> [YOUR GOAL]: Answer with one number only: the count of lines below that hold the word "value".

---*---

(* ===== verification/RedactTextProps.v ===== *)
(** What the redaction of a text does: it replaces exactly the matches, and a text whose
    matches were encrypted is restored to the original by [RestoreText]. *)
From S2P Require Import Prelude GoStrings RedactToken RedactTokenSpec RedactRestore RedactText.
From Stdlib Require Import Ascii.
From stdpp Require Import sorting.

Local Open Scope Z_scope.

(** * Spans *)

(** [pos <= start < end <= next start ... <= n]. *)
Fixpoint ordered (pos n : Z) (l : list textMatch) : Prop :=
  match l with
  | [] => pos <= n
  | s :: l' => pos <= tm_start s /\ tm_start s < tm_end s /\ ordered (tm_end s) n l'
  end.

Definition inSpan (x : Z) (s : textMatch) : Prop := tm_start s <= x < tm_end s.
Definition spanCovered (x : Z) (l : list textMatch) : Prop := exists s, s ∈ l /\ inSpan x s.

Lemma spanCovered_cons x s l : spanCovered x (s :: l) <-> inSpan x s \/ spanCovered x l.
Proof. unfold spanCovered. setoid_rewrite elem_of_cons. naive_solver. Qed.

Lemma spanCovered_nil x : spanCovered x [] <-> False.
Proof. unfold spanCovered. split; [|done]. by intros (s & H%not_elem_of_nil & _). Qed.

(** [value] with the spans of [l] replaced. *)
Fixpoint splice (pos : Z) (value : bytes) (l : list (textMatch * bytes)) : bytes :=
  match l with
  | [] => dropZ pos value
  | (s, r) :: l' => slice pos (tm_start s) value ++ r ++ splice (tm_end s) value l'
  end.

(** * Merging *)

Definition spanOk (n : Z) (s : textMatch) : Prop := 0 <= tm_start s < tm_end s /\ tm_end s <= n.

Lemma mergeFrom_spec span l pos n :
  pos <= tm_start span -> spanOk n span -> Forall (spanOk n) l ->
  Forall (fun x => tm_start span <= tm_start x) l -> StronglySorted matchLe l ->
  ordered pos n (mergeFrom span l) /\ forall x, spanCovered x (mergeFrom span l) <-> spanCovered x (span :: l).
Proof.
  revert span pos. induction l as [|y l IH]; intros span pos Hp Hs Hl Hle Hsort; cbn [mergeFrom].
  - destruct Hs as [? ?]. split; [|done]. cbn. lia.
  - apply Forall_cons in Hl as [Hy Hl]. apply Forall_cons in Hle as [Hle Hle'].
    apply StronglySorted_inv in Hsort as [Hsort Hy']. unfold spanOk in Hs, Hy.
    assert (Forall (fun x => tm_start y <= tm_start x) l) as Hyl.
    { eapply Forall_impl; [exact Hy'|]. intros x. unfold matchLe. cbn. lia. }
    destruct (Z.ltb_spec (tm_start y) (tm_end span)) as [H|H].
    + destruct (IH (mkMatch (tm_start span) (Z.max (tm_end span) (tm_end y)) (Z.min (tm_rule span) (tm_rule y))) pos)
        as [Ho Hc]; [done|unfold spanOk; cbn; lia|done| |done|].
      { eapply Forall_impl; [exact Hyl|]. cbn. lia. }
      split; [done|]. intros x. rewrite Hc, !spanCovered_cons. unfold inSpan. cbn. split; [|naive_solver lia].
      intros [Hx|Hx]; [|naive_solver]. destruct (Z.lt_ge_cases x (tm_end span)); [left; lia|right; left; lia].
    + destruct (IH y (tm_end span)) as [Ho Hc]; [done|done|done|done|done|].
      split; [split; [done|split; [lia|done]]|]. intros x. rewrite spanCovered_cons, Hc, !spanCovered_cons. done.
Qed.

---*---

> [EXERCISE RESPONSE]: 4